───── DATA FOR THIS EXERCISE ─────
Lemma sweepOne_ok t id : tunnels_ok t → tunnels_ok (sweepOne t id).
Proof.
  intros Ht. unfold sweepOne. destruct (tn_objects t !! id) as [g|] eqn:Hg; [|done].
  destruct (rg_state g) eqn:Hs; [|by apply force_task_ok|done]. apply (force_task_ok (retire t id g false noResult)). by apply retire_ok.
Qed.

Lemma sweep_ok t : tunnels_ok t → tunnels_ok (sweep t).
Proof.
  unfold sweep. generalize (elements (tn_registrations t)) as ids. intros ids. revert t.
  induction ids as [|id ids IH]; intros t Ht; [done|]. apply IH. by apply sweepOne_ok.
Qed.

Lemma in_delete {A} (l : list A) k x : x ∈ delete k l → x ∈ l.
Proof. apply sublist_subseteq, sublist_delete. Qed.

(** A queued clean-up is the first and the wait group is positive. *)
Lemma queued_finish t k id active result : tunnels_ok t → tn_tasks t !! k = Some (ToFinish id active result) →
  ∃ g, tn_objects t !! id = Some g ∧ rg_state g = registrationDone ∧ rg_cleaned g = false ∧ 1 ≤ tn_wait t ∧
    occurrences (finishes id) (tn_tasks t) = 1.
Proof.
  intros Ht Hk. assert (Hin : ToFinish id active result ∈ tn_tasks t) by (by eapply list_elem_of_lookup_2).
  apply finishes_in in Hin. destruct (tn_objects t !! id) as [g|] eqn:Hg.
  - destruct (tk_objects _ Ht _ _ Hg) as [_ _ G3 _ _ _ _ _ _]. exists g.
    destruct (bool_decide_reflect (rg_state g = registrationDone)) as [Hd|]; [|lia]. unfold uncleaned in G3.
    destruct (rg_cleaned g) eqn:Hc; [lia|]. split_and!; try done. rewrite (tk_wait _ Ht).
    assert (Hnn : ∀ x, 0 ≤ uncleaned x) by (intros x; unfold uncleaned; by destruct (rg_cleaned x)).
    pose proof (map_sum_elem_le uncleaned _ _ _ Hnn Hg) as Hle. unfold uncleaned at 1 in Hle. by rewrite Hc in Hle.
  - destruct (tk_absent _ Ht _ Hg) as (_ & ? & _). lia.
Qed.

Lemma perform_force_ok t k session : tunnels_ok t → tn_tasks t !! k = Some (ToForceClose session) →
  tunnels_ok (mkTunnels (tn_admissionClosed t) (tn_nextID t) (tn_registrations t) (tn_objects t) (tn_wait t)
    (delete k (tn_tasks t)) (tn_log t ++ [ForceClosed session])).
Proof.
  intros Ht Hk. eapply neutral_ok; try done. intros j. split; unfold announced; simpl; try done.
  - rewrite (occurrences_delete _ _ _ _ Hk). simpl. lia.
  - intros active result. apply in_delete.
  - rewrite occurrences_app. unfold occurrences at 2. simpl. lia.
  - rewrite occurrences_app. unfold occurrences at 2. simpl. lia.
  - rewrite occurrences_app. unfold occurrences at 2. simpl. lia.
Qed.

(** What a clean-up writes. *)
Definition finishLog (id : nat) (active : bool) (result : tunnelResult) : list tunnelEvent :=
  (if active then observe observer [TunnelBytes id (tr_downstreamToUpstream result) (tr_upstreamToDownstream result); TunnelClosed id result]
   else []) ++ [LeaseReleased id].

Lemma finishLog_counts id active result j :
  occurrences (opens j) (finishLog id active result) = 0 ∧
  occurrences (releases j) (finishLog id active result) = (if Nat.eqb j id then 1 else 0) ∧
  occurrences (closes j) (finishLog id active result) = (if observer && active && Nat.eqb j id then 1 else 0).
Proof. unfold finishLog, observe. destruct active, observer; unfold occurrences; simpl; by destruct (Nat.eqb j id). Qed.

Lemma perform_finish_ok t k id active result : tunnels_ok t → tn_tasks t !! k = Some (ToFinish id active result) →
  ∃ t', perform observer t k = Some t' ∧ tunnels_ok t' ∧ tn_wait t' = tn_wait t - 1.
Proof.
  intros Ht Hk. destruct (queued_finish _ _ _ _ _ Ht Hk) as (g & Hg & Hdone & Hclean & Hwait & Hone).
  unfold perform. rewrite Hk. unfold finish. simpl. rewrite Hg, Hclean.
  rewrite (proj2 (Z.ltb_ge (tn_wait t - 1) 0)) by lia. eexists. split; [done|]. split; [|done].
  fold (finishLog id active result).
  destruct (tk_objects _ Ht _ _ Hg) as [G1 G2 G3 G4 G5 G6 G7 G8 G9]. rewrite Hclean in *.
  eapply (update_ok t _ id (mkRegistrationT (rg_session g) (rg_state g) true)); try done; simpl.
  - destruct (finishLog_counts id active result id) as (L1 & L2 & L3). rewrite Nat.eqb_refl, ?andb_true_r in *.
    assert (Hann : occurrences (opens id) (tn_log t ++ finishLog id active result) = announced t id)
      by (rewrite occurrences_app, L1; unfold announced; lia).
    split; unfold announced; simpl; rewrite ?Hann; try done.
    + rewrite (occurrences_delete _ _ _ _ Hk), Hone. simpl. rewrite Nat.eqb_refl. by destruct (bool_decide _).
    + rewrite occurrences_app, L2, G4. unfold uncleaned. by rewrite Hclean.
    + intros active' result' Hin%in_delete. by eapply G8.
    + rewrite occurrences_app, L3, G9. assert (Hin : ToFinish id active result ∈ tn_tasks t) by (by eapply list_elem_of_lookup_2).
      destruct observer; simpl; [|destruct G5 as [->|[? _]]; done].
      rewrite (G8 _ _ Hin eq_refl). destruct G5 as [->|[_ ->]]; done.
  - intros j Hj. destruct (finishLog_counts id active result j) as (L1 & L2 & L3).
    rewrite (proj2 (Nat.eqb_neq j id)), ?andb_false_r in * by done.
    split; unfold announced; simpl; rewrite ?occurrences_app, ?L1, ?L2, ?L3; try done; try lia.
    + rewrite (occurrences_delete _ _ _ _ Hk). simpl. rewrite (proj2 (Nat.eqb_neq j id)) by done. lia.
    + intros active' result'. apply in_delete.
  - by eapply object_id.
  - rewrite (map_sum_update _ _ _ _ _ Hg), (tk_wait _ Ht).
    assert (uncleaned g = 1) by (unfold uncleaned; by rewrite Hclean).
    assert (uncleaned (mkRegistrationT (rg_session g) (rg_state g) true) = 0) by done. lia.
Qed.

Lemma texec_good t e : tunnels_ok t → tgood (texec observer t e).
Proof.
  intros Ht. destruct e as [session|id|id|id result|k| |]; cbn [texec].
  - by apply Register_ok.
  - by apply Activate_ok.
  - by apply Rollback_ok.
  - destruct (runReturned t id result) as [t'|] eqn:E; [|done]. by eapply runReturned_ok.
  - destruct (tn_tasks t !! k) as [[id active result|session]|] eqn:Hk.
    + destruct (perform_finish_ok _ _ _ _ _ Ht Hk) as (t' & -> & Hok & _). done.
    + unfold perform. rewrite Hk. by apply perform_force_ok.
    + unfold perform. by rewrite Hk.
  - by apply CloseAdmission_ok.
  - destruct (tn_admissionClosed t); [|done]. by apply sweep_ok.
Qed.

Lemma treachable_ok t : treachable observer t → tunnels_ok t.
Proof.
  induction 1 as [|t e t' _ IH Hexec]; [apply NewTunnels_ok|]. pose proof (texec_good t e IH) as Hg. by rewrite Hexec in Hg.
Qed.

(** C14: Tunnel ownership is exact under every interleaving of handlers, sessions
    and [Drain]: the wait group counts the registrations whose clean-up is
    still to come and never goes negative, the map holds those that are not
    finished, every clean-up releases the transport lease exactly once, and
    every tunnel announced as opened is announced as closed once, by its
    clean-up. Nothing is registered after admission has closed. *)
Theorem tunnel_ownership t : treachable observer t →
  tn_wait t = map_sum uncleaned (tn_objects t) ∧
  (∀ id g, tn_objects t !! id = Some g →
     (id ∈ tn_registrations t ↔ rg_state g ≠ registrationDone) ∧
     occurrences (releases id) (tn_log t) = (if rg_cleaned g then 1 else 0) ∧
     occurrences (closes id) (tn_log t) = (if rg_cleaned g then occurrences (opens id) (tn_log t) else 0) ∧
     occurrences (opens id) (tn_log t) ≤ 1) ∧
  (∀ e, texec observer t e ≠ TPanicked) ∧
  (∀ session, tn_admissionClosed t = true → Register t session = (t, None)).
Proof.
  intros Ht%treachable_ok. split_and!; [apply Ht| | |].
  - intros id g Hg. destruct (tk_objects _ Ht _ _ Hg) as [G1 G2 G3 G4 G5 G6 G7 G8 G9]. split_and!; [done| |done|].
    + rewrite G4. unfold uncleaned. by destruct (rg_cleaned g).
    + unfold announced in G5. destruct G5 as [->|[_ ->]]; done.
  - intros e. pose proof (texec_good t e Ht) as Hg. by destruct (texec observer t e).
  - intros session Hc. unfold Register. by rewrite Hc.
Qed.

(** ** Draining *)

Fixpoint trun (t : tunnels) (es : list tevent) : option tunnels :=
  match es with
  | [] => Some t
  | e :: es => match texec observer t e with TDone t => trun t es | _ => None end
  end.

Lemma trun_app t es es' : trun t (es ++ es') = trun t es ≫= fun t => trun t es'.
Proof. revert t. induction es as [|e es IH]; intros t; simpl; [done|]. destruct (texec observer t e); [done|done|apply IH]. Qed.

(** What [Drain] waits for: its own sweep, sessions that return, clean-ups. *)
Definition settling (e : tevent) : Prop :=
  match e with TSweep | TRunReturned _ _ | TPerform _ => True | _ => False end.

Definition not_pending (o : option Registration) : Prop := ∀ g, o = Some g → rg_state g ≠ registrationPending.

Lemma sweepOne_pending t i : not_pending (tn_objects (sweepOne t i) !! i) ∧
  ∀ j, not_pending (tn_objects t !! j) → not_pending (tn_objects (sweepOne t i) !! j).
Proof.
  assert (Hset : ∀ g j, not_pending (tn_objects t !! j) → not_pending (<[i := set_state g registrationDone]> (tn_objects t) !! j)).
  { intros g j Hj. destruct (decide (i = j)) as [<-|Hne]; [rewrite lookup_insert_eq; by intros ? [= <-]|by rewrite lookup_insert_ne]. }
  unfold sweepOne. destruct (tn_objects t !! i) as [g|] eqn:Hg; [|split; [by rewrite Hg|done]].
  destruct (rg_state g) eqn:Hs; simpl.
  - split; [|apply Hset]. rewrite lookup_insert_eq. by intros ? [= <-].
  - split; [|done]. rewrite Hg. intros ? [= <-]. congruence.
  - split; [|done]. rewrite Hg. intros ? [= <-]. congruence.
Qed.

Lemma sweep_pending_loop ids : ∀ t j, j ∈ ids ∨ not_pending (tn_objects t !! j) → not_pending (tn_objects (foldl sweepOne t ids) !! j).
Proof.
  induction ids as [|i ids IH]; intros t j [Hj|Hj]; simpl; [by apply elem_of_nil in Hj|done|..]; apply IH.
  - apply elem_of_cons in Hj as [->|Hj]; [right; exact (proj1 (sweepOne_pending t i))|by left].
  - right. by apply (proj2 (sweepOne_pending t i)).
Qed.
─────
Reproduce verbatim the lines above, from the line with "by (rewrite occurrences_app, L1;" through the line with "destruct observer; simpl;".

      by (rewrite occurrences_app, L1; unfold announced; lia).
    split; unfold announced; simpl; rewrite ?Hann; try done.
    + rewrite (occurrences_delete _ _ _ _ Hk), Hone. simpl. rewrite Nat.eqb_refl. by destruct (bool_decide _).
    + rewrite occurrences_app, L2, G4. unfold uncleaned. by rewrite Hclean.
    + intros active' result' Hin%in_delete. by eapply G8.
    + rewrite occurrences_app, L3, G9. assert (Hin : ToFinish id active result ∈ tn_tasks t) by (by eapply list_elem_of_lookup_2).
      destruct observer; simpl; [|destruct G5 as [->|[? _]]; done].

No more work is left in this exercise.